CAPE CANAVERAL — Starliner will wait at least four more days to launch its first crew.
Boeing’s new commercial spacecraft, Starliner, canceled its first launch attempt late tonight (May 6) due to a problem with an “oxygen relief valve in the Centaur stage aboard Atlas V.” NASA posted on X. The Atlas V, the flight rocket made by United Launch Alliance, has flown missions since 2002 with a 100 percent success rate, but this is its first mission with astronauts.
“The engineering team has assessed the vehicle is not in a configuration that enables us to continue the flight today,” a Mission Control official said in a statement broadcast on NASA TV approximately two hours and one minute before the scheduled launch at 10:34 p.m. EDT (0024 GMT May 7).
Friday (May 10) is not the closest possible launch target, According to NASA. When the Starliner flies, you can watch the action here on Space.com websiteVia NASA TV.
Related: Astronaut says Boeing Starliner is ‘a big part of America’s overall strategy to reach low Earth orbit’

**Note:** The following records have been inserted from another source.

(** * Wallet health generator: a shallow embedding of [src/wallet-generator.ts]

    The generator drives a regtest Bitcoin node through JSON-RPC.  Every
    method of [WalletHealthGenerator] is embedded as a computation in a
    state-and-exception monad over a [World]: the state of the node (owned
    by an arbitrary gateway), the list of requests issued so far, the files
    under [tmp/], and the position in the stream of [Math.random()] draws.

    Conventions.
    - JS numbers that carry amounts and balances are rationals ([Q]); the
      arithmetic of the code is kept, IEEE rounding is not modelled.
    - [console.log] and [sleep] have no counterpart: they neither fail nor
      touch the node.
    - An exception keeps the effects performed before it was raised. *)

From Stdlib Require Import ZArith QArith Qround Lqa String Ascii List Lia.
From Stdlib Require Import DecimalString.
From stdpp Require Import base option list sorting gmap strings.

Local Open Scope string_scope.
Local Open Scope list_scope.

(** ** Strings *)

(** [s.includes(sub)] *)
Fixpoint includes (s sub : string) : bool :=
  String.prefix sub s ||
  match s with
  | EmptyString => false
  | String _ s' => includes s' sub
  end.

(** [s.replace('_', ' ')] with a string pattern: the first occurrence only. *)
Fixpoint replace_first (a b : ascii) (s : string) : string :=
  match s with
  | EmptyString => EmptyString
  | String c s' => if Ascii.eqb c a then String b s' else String c (replace_first a b s')
  end.

(** [s.replace(/_/g, ' ')]: every occurrence. *)
Fixpoint replace_all (a b : ascii) (s : string) : string :=
  match s with
  | EmptyString => EmptyString
  | String c s' => String (if Ascii.eqb c a then b else c) (replace_all a b s')
  end.

(** [String(n)] for a natural number. *)
Definition toString (n : N) : string := NilZero.string_of_uint (N.to_uint n).

Fixpoint repeat_char (c : ascii) (n : nat) : string :=
  match n with
  | O => EmptyString
  | S n' => String c (repeat_char c n')
  end.

(** [s.padStart(width, c)]: pads on the left, never truncates. *)
Definition padStart (width : nat) (c : ascii) (s : string) : string :=
  repeat_char c (width - String.length s) +:+ s.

Once launched into space, the Starliner will carry the first crew of astronauts to the International Space Station: Barry “Butch” Wilmore and Sonny Williams. Both are former US Navy test pilots as well as long-term veteran astronauts on the International Space Station. The new Starliner mission is expected to spend about a week in the orbital complex.
When Willmore and Williams fly into space, they will be the first crew to do so from Cape Canaveral Space Force Station since Apollo 7 in 1968. They will also be the first humans to fly into space aboard an Atlas rocket since Gordon Cooper did so. Mercury-Atlas 9 in 1963.
NASA aims to get the Starliner spacecraft up and running on operational missions next year to achieve its long-term goal of sending two different spacecraft aloft from American soil. The agency’s other commercial crew vendor, SpaceX, has been sending crews to the International Space Station since its first test launch in 2020.
Space.com will provide further updates on the situation as they are issued by NASA, Boeing or ULA.
Editor’s note: This story was updated at 2 a.m. EST on May 7 with news of a new target launch date of May 10.